PROBLEM STATEMENT – All of the entries are to be printed exactly as they appear.

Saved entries

(* ===== verification/Identity.v ===== *)
(** * Identity: the local key pair

    Models [src/domain/identity.c] and [include/bitchat/domain/identity.h]. *)
From S2P Require Import Prelude Effects Errors Sodium Message.

Definition BC_SECRET_KEY_SIZE : Z := 32.
Definition BC_IDENTITY_SERIALIZED_SIZE : Z := BC_PUBKEY_SIZE + BC_SECRET_KEY_SIZE.

Record bc_identity : Type := mkIdentity {
  pubkey : list Z;
  secret_key : list Z
}.

Section identity.
Context {W : Type} `{!HasOS W, !Sodium}.

Definition bc_identity_generate (id : option bc_identity) : M W (Z * option bc_identity) :=
  match id with
  | None => mret (BC_ERR_INVALID, None)
  | Some _ =>
      '(rc, (pk, sk)) ← box_keypair;
      mret (if bool_decide (rc <> 0) then BC_ERR_CRYPTO else BC_OK, Some (mkIdentity pk sk))
  end.
End identity.

Definition bc_identity_serialize (id : option bc_identity) (buf : option (list Z))
    (buf_len : Z) : res (Z * option (list Z)) :=
  match id, buf with
  | Some id, Some b =>
      if bool_decide (buf_len < BC_IDENTITY_SERIALIZED_SIZE)
      then Val (BC_ERR_BUFFER_TOO_SMALL, buf) else
      b ← mem_write b 0 (pubkey id);
      b ← mem_write b BC_PUBKEY_SIZE (secret_key id);
      Val (BC_OK, Some b)
  | _, _ => Val (BC_ERR_INVALID, buf)
  end.

Definition bc_identity_deserialize (id : option bc_identity) (data : option (list Z))
    (data_len : Z) : res (Z * option bc_identity) :=
  match id, data with
  | Some _, Some data =>
      if bool_decide (data_len < BC_IDENTITY_SERIALIZED_SIZE)
      then Val (BC_ERR_INVALID, id) else
      pk ← mem_read data 0 BC_PUBKEY_SIZE;
      sk ← mem_read data BC_PUBKEY_SIZE BC_SECRET_KEY_SIZE;
      Val (BC_OK, Some (mkIdentity pk sk))
  | _, _ => Val (BC_ERR_INVALID, id)
  end.

Definition bc_identity_wipe (id : option bc_identity) : option bc_identity :=
  match id with
  | None => None
  | Some id => Some (mkIdentity (pubkey id) (replicate (Z.to_nat BC_SECRET_KEY_SIZE) 0))
  end.

(** ** Properties *)

Definition identity_wf (id : bc_identity) : Prop :=
  bytes_n 32 (pubkey id) /\ bytes_n 32 (secret_key id).

(** The serialized form of an identity. *)
Definition identity_bytes (id : bc_identity) : list Z := pubkey id ++ secret_key id.

(** An identity survives storage: serializing into any buffer of at least
    64 bytes succeeds and writes the two keys in order, keeping the bytes
    behind them, and deserializing what was written restores exactly the same
    pair; a shorter buffer is refused and left as it was. *)
Theorem identity_roundtrip id id0 buf :
  identity_wf id ->
  exists rc out,
    bc_identity_serialize (Some id) (Some buf) (zlen buf) = Val (rc, Some out) /\
    if bool_decide (zlen buf < 64)
    then rc = BC_ERR_BUFFER_TOO_SMALL /\ out = buf
    else rc = BC_OK /\ out = identity_bytes id ++ drop 64 buf /\
         bc_identity_deserialize (Some id0) (Some out) (zlen out) = Val (BC_OK, Some id).
Proof.
  intros [[Hp _] [Hs _]]. unfold bc_identity_serialize, identity_bytes.
  change BC_IDENTITY_SERIALIZED_SIZE with 64. case_bool_decide as Hlen; [by eexists _, _|].
  rewrite (mem_write_cursor [] buf 0) by zlen_lia. cbn [app mbind res_bind].
  rewrite (mem_write_cursor (pubkey id)) by (change BC_PUBKEY_SIZE with 32; zlen_lia).
  cbn [mbind res_bind]. rewrite drop_drop, Hp, Hs. eexists _, _. split; [done|].
  split_and!; [done|done|]. unfold bc_identity_deserialize.
  change BC_IDENTITY_SERIALIZED_SIZE with 64. rewrite bool_decide_eq_false_2 by zlen_lia.
  change (32 + 32)%nat with 64%nat. rewrite <- (assoc_L (++)).
  assert (Hpk := mem_read_mid [] (pubkey id) (secret_key id ++ drop 64 buf) 0 BC_PUBKEY_SIZE).
  cbn [app] in Hpk. rewrite Hpk by (done || (unfold zlen; by rewrite Hp)).
  cbn [mbind res_bind]. rewrite mem_read_mid by (unfold zlen; rewrite ?Hp, ?Hs; done).
  cbn. by destruct id.
Qed.

Lemma identity_roundtrip_witness :
  exists rc out,
    bc_identity_serialize (Some (mkIdentity (replicate 32 7) (replicate 32 9)))
      (Some (replicate 70 0)) 70 = Val (rc, Some out) /\
    if bool_decide (70 < 64)
    then rc = BC_ERR_BUFFER_TOO_SMALL /\ out = replicate 70 0
    else rc = BC_OK /\
         out = identity_bytes (mkIdentity (replicate 32 7) (replicate 32 9))
               ++ drop 64 (replicate 70 0) /\
         bc_identity_deserialize (Some (mkIdentity [] [])) (Some out) (zlen out) =
           Val (BC_OK, Some (mkIdentity (replicate 32 7) (replicate 32 9))).
Proof.
  apply (identity_roundtrip (mkIdentity (replicate 32 7) (replicate 32 9))
           (mkIdentity [] []) (replicate 70 0)).
  split; apply (bool_decide_unpack _); vm_compute; exact I.
Defined.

WRITTEN ANSWER –
(* ===== verification/Identity.v ===== *)
(** * Identity: the local key pair

    Models [src/domain/identity.c] and [include/bitchat/domain/identity.h]. *)
From S2P Require Import Prelude Effects Errors Sodium Message.

Definition BC_SECRET_KEY_SIZE : Z := 32.
Definition BC_IDENTITY_SERIALIZED_SIZE : Z := BC_PUBKEY_SIZE + BC_SECRET_KEY_SIZE.

Record bc_identity : Type := mkIdentity {
  pubkey : list Z;
  secret_key : list Z
}.

Section identity.
Context {W : Type} `{!HasOS W, !Sodium}.

Definition bc_identity_generate (id : option bc_identity) : M W (Z * option bc_identity) :=
  match id with
  | None => mret (BC_ERR_INVALID, None)
  | Some _ =>
      '(rc, (pk, sk)) ← box_keypair;
      mret (if bool_decide (rc <> 0) then BC_ERR_CRYPTO else BC_OK, Some (mkIdentity pk sk))
  end.
End identity.

Definition bc_identity_serialize (id : option bc_identity) (buf : option (list Z))
    (buf_len : Z) : res (Z * option (list Z)) :=
  match id, buf with
  | Some id, Some b =>
      if bool_decide (buf_len < BC_IDENTITY_SERIALIZED_SIZE)
      then Val (BC_ERR_BUFFER_TOO_SMALL, buf) else
      b ← mem_write b 0 (pubkey id);
      b ← mem_write b BC_PUBKEY_SIZE (secret_key id);
      Val (BC_OK, Some b)
  | _, _ => Val (BC_ERR_INVALID, buf)
  end.

Definition bc_identity_deserialize (id : option bc_identity) (data : option (list Z))
    (data_len : Z) : res (Z * option bc_identity) :=
  match id, data with
  | Some _, Some data =>
      if bool_decide (data_len < BC_IDENTITY_SERIALIZED_SIZE)
      then Val (BC_ERR_INVALID, id) else
      pk ← mem_read data 0 BC_PUBKEY_SIZE;
      sk ← mem_read data BC_PUBKEY_SIZE BC_SECRET_KEY_SIZE;
      Val (BC_OK, Some (mkIdentity pk sk))
  | _, _ => Val (BC_ERR_INVALID, id)
  end.

Definition bc_identity_wipe (id : option bc_identity) : option bc_identity :=
  match id with
  | None => None
  | Some id => Some (mkIdentity (pubkey id) (replicate (Z.to_nat BC_SECRET_KEY_SIZE) 0))
  end.

(** ** Properties *)

Definition identity_wf (id : bc_identity) : Prop :=
  bytes_n 32 (pubkey id) /\ bytes_n 32 (secret_key id).

(** The serialized form of an identity. *)
Definition identity_bytes (id : bc_identity) : list Z := pubkey id ++ secret_key id.

(** An identity survives storage: serializing into any buffer of at least
    64 bytes succeeds and writes the two keys in order, keeping the bytes
    behind them, and deserializing what was written restores exactly the same
    pair; a shorter buffer is refused and left as it was. *)
Theorem identity_roundtrip id id0 buf :
  identity_wf id ->
  exists rc out,
    bc_identity_serialize (Some id) (Some buf) (zlen buf) = Val (rc, Some out) /\
    if bool_decide (zlen buf < 64)
    then rc = BC_ERR_BUFFER_TOO_SMALL /\ out = buf
    else rc = BC_OK /\ out = identity_bytes id ++ drop 64 buf /\
         bc_identity_deserialize (Some id0) (Some out) (zlen out) = Val (BC_OK, Some id).
Proof.
  intros [[Hp _] [Hs _]]. unfold bc_identity_serialize, identity_bytes.
  change BC_IDENTITY_SERIALIZED_SIZE with 64. case_bool_decide as Hlen; [by eexists _, _|].
  rewrite (mem_write_cursor [] buf 0) by zlen_lia. cbn [app mbind res_bind].
  rewrite (mem_write_cursor (pubkey id)) by (change BC_PUBKEY_SIZE with 32; zlen_lia).
  cbn [mbind res_bind]. rewrite drop_drop, Hp, Hs. eexists _, _. split; [done|].
  split_and!; [done|done|]. unfold bc_identity_deserialize.
  change BC_IDENTITY_SERIALIZED_SIZE with 64. rewrite bool_decide_eq_false_2 by zlen_lia.
  change (32 + 32)%nat with 64%nat. rewrite <- (assoc_L (++)).
  assert (Hpk := mem_read_mid [] (pubkey id) (secret_key id ++ drop 64 buf) 0 BC_PUBKEY_SIZE).
  cbn [app] in Hpk. rewrite Hpk by (done || (unfold zlen; by rewrite Hp)).
  cbn [mbind res_bind]. rewrite mem_read_mid by (unfold zlen; rewrite ?Hp, ?Hs; done).
  cbn. by destruct id.
Qed.

Lemma identity_roundtrip_witness :
  exists rc out,
    bc_identity_serialize (Some (mkIdentity (replicate 32 7) (replicate 32 9)))
      (Some (replicate 70 0)) 70 = Val (rc, Some out) /\
    if bool_decide (70 < 64)
    then rc = BC_ERR_BUFFER_TOO_SMALL /\ out = replicate 70 0
    else rc = BC_OK /\
         out = identity_bytes (mkIdentity (replicate 32 7) (replicate 32 9))
               ++ drop 64 (replicate 70 0) /\
         bc_identity_deserialize (Some (mkIdentity [] [])) (Some out) (zlen out) =
           Val (BC_OK, Some (mkIdentity (replicate 32 7) (replicate 32 9))).
Proof.
  apply (identity_roundtrip (mkIdentity (replicate 32 7) (replicate 32 9))
           (mkIdentity [] []) (replicate 70 0)).
  split; apply (bool_decide_unpack _); vm_compute; exact I.
Defined.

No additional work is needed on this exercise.